Горький смех Соломона заглушило журчание фонтана.
– А я повторяю тебе, что царица Мелхола была мудрейшей из женщин. Разве не она посадила меня на трон Давида?
Зурлин спокойно выслушала его слова.
– В юности Мелхола была умной, но не мудрой. Я это поняла, когда пыталась вразумить ее. Но она не хотела смотреть на вещи так, как следовало бы царице. Она противостояла царю Давиду – надменно и злобно. И обрекла на смерть своего мужа Фалтиила, ведь царю Давиду очень нужна была дочь царя Саула. Но и тогда она не увидела того, что следовало увидеть, и поэтому осталась беззащитной, вводя твою мать Вирсавию в свою жизнь и вкладывая в руки царю Давиду оружие против себя. Ведь Давид обладал даром – вызывать в сердцах людей любовь. Любовь, в которой Мелхола ему отказывала. Это разъедало его душу, как кислота. Как могла эта женщина отказать ему в том, что дарили все остальные? А она отказывала, и ему пришлось… – Зурлин вздохнула и покачала головой. Серебристые пряди волос шевельнулись на спине, словно беспокойные змейки. – Вместо нее он довольствовался любовью Вирсавии, и она понесла…
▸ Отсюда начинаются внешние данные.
Inductive SubmitError := ErrQueueFull | ErrTooLarge | ErrInvalidRequest | ErrTimeRegression.

Record Request := mkRequest { InputTokens : Z; MaxTokens : Z }.

Record SubmitInfo := mkSubmitInfo { i_ID : Z; OutputTokens : Z; i_Finish : string }.

Inductive EventKind := EvStart | EvToken | EvPreempt | EvDone.

#[export] Instance EventKind_eq_dec : EqDecision EventKind.
Proof. solve_decision. Defined.

Record Event := mkEvent { At : Z; ev_ID : Z; ev_Kind : EventKind; Index : Z; ev_Finish : string }.

Inductive seqState := stWaiting | stPrefilling | stRunning | stGone.

#[export] Instance seqState_eq_dec : EqDecision seqState.
Proof. solve_decision. Defined.

Record Seq := mkSeq {
  s_id : Z;
  s_input : Z;
  s_target : Z;
  s_finish : string;
  generated : Z;
  kvHeld : Z;
  prefillTarget : Z;
  prefilled : Z;
  prefillBegun : bool;
  s_started : bool;
  s_state : seqState;
}.

#[export] Instance eta_Seq : Settable Seq :=
  {| eta_of := λ s, mkSeq (s_id s) (s_input s) (s_target s) (s_finish s) (generated s) (kvHeld s)
       (prefillTarget s) (prefilled s) (prefillBegun s) (s_started s) (s_state s) |}.

Record iteration := mkIteration { it_prefill : option Z; it_chunk : Z; it_decode : list Z }.

Definition noIteration : iteration := mkIteration None 0 [].

Definition zeroSeq : Seq := mkSeq 0 0 0 "" 0 0 0 0 false false stWaiting.

Definition deref (h : gmap Z Seq) (p : Z) : Seq := default zeroSeq (h !! p).

Fixpoint removeSeq (l : list Z) (p : Z) : list Z :=
  match l with
  | [] => []
  | x :: l => if x =? p then l else x :: removeSeq l p
  end.

(** [addDuration]: saturating at the largest Duration. *)
Definition addDuration (t d : Z) : Z := if int64_max -! d <? t then int64_max else t +! d.

Definition splitmix (x : Z) : Z :=
  let x := wrapU64 (x + 0x9e3779b97f4a7c15) in
  let x := wrapU64 (Z.lxor x (Z.shiftr x 30) * 0xbf58476d1ce4e5b9) in
  let x := wrapU64 (Z.lxor x (Z.shiftr x 27) * 0x94d049bb133111eb) in
  Z.lxor x (Z.shiftr x 31).

(** ** The engine. *)

Section engine.
Context `{GoPlatform} `{GoRand}.

Record Engine := mkEngine {
  cfg : Config;
  e_p : EngineParams;
  e_now : Z;
  next : Z;
  rng : Rand;
  heap : gmap Z Seq;
  waiting : list Z;
  prefilling : list Z;
  running : list Z;
  byID : gmap Z Z;
  kvUsed : Z;
  busy : bool;
  iterEnd : Z;
  iter : iteration;
  rate : rateWindow;
  submitted : Z;
  completed : Z;
  rejected : Z;
  cancelled : Z;
  preemptions : Z;
  kvEnded : Z;
  tokens : Z;
  evs : list Event;
}.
– Я знаю. Это не тайна, госпожа моя.
– Это часть тайны. Ведь ты не знаешь, что царь Давид предложил царице Мелхоле выбор: жизнь Вирсавии или ее мужа Урии.
«Так вот в чем дело». Эта мысль осветила разум Соломона, яркая и смертоносная, словно молния.
– Урия погиб в битве. Обычная смерть для воина.
– Урия погиб потому, что так велел царь Давид – по желанию царицы Мелхолы. Вот как все произошло. – Зурлин подняла руки, открывая правду. – На ней кровь троих мужчин, три жизни погубила ее жестокая гордость.
– Троих? Ты назвала лишь двоих, Фалтиила и Урию, мужей Мелхолы и Вирсавии.
– А еще твой единокровный брат Амнон. – Зурлин говорила тихо, внимательно глядя на него.
Амнон и Фамарь, их яркая, смертоносная любовь…
– Нет. Царица Мелхола хотела, чтобы Амнон стал царем. Рассказывая мне о том, что случилось с Амноном и Фамарью, она рыдала. Она обещала им помочь.
– И без конца мешкала со своей помощью. Соломон, ты был отрадой ее сердца, но в то же время ее местью Давиду. Она не могла позволить, чтобы кто-то другой занял твое место в вытканной ею паутине. Она слишком поздно поняла, во что превратилась. Вот тебе правда, о царь.
– Почему? – спросил Соломон.
Она не стала делать вид, будто не поняла.
– Потому что я поклялась Мелхоле всегда быть ее подругой. А Мелхола хотела, чтобы ты стал…
– …царем.
– Чтобы ты стал счастливым, Соломон.
Зурлин встала. Даже теперь, в старости, она двигалась плавно, как волна.
– Ты сделал все, что от тебя требовалось, и даже больше. Ты принес желание в жертву долгу. А сейчас ты должен наслаждаться счастьем, доступным царю, который пытается быть хорошим человеком и великим правителем. Мелхола всю жизнь боролась с призраками, а Соломону это не нужно. Отпусти их.
Она протянула руки, обхватила его лицо своими изящными раскрашенными ладонями и коснулась губами его лба.
– Прощай, Соломон Премудрый.
Он стоял и смотрел ей вслед. Когда она дошла до ворот из черного дерева, он позвал ее по имени, и она обернулась.
– Эти призраки терзали ее до самой смерти?
– Нет, – ответила Зурлин, – перед смертью ее терзало то, что они оставили ее.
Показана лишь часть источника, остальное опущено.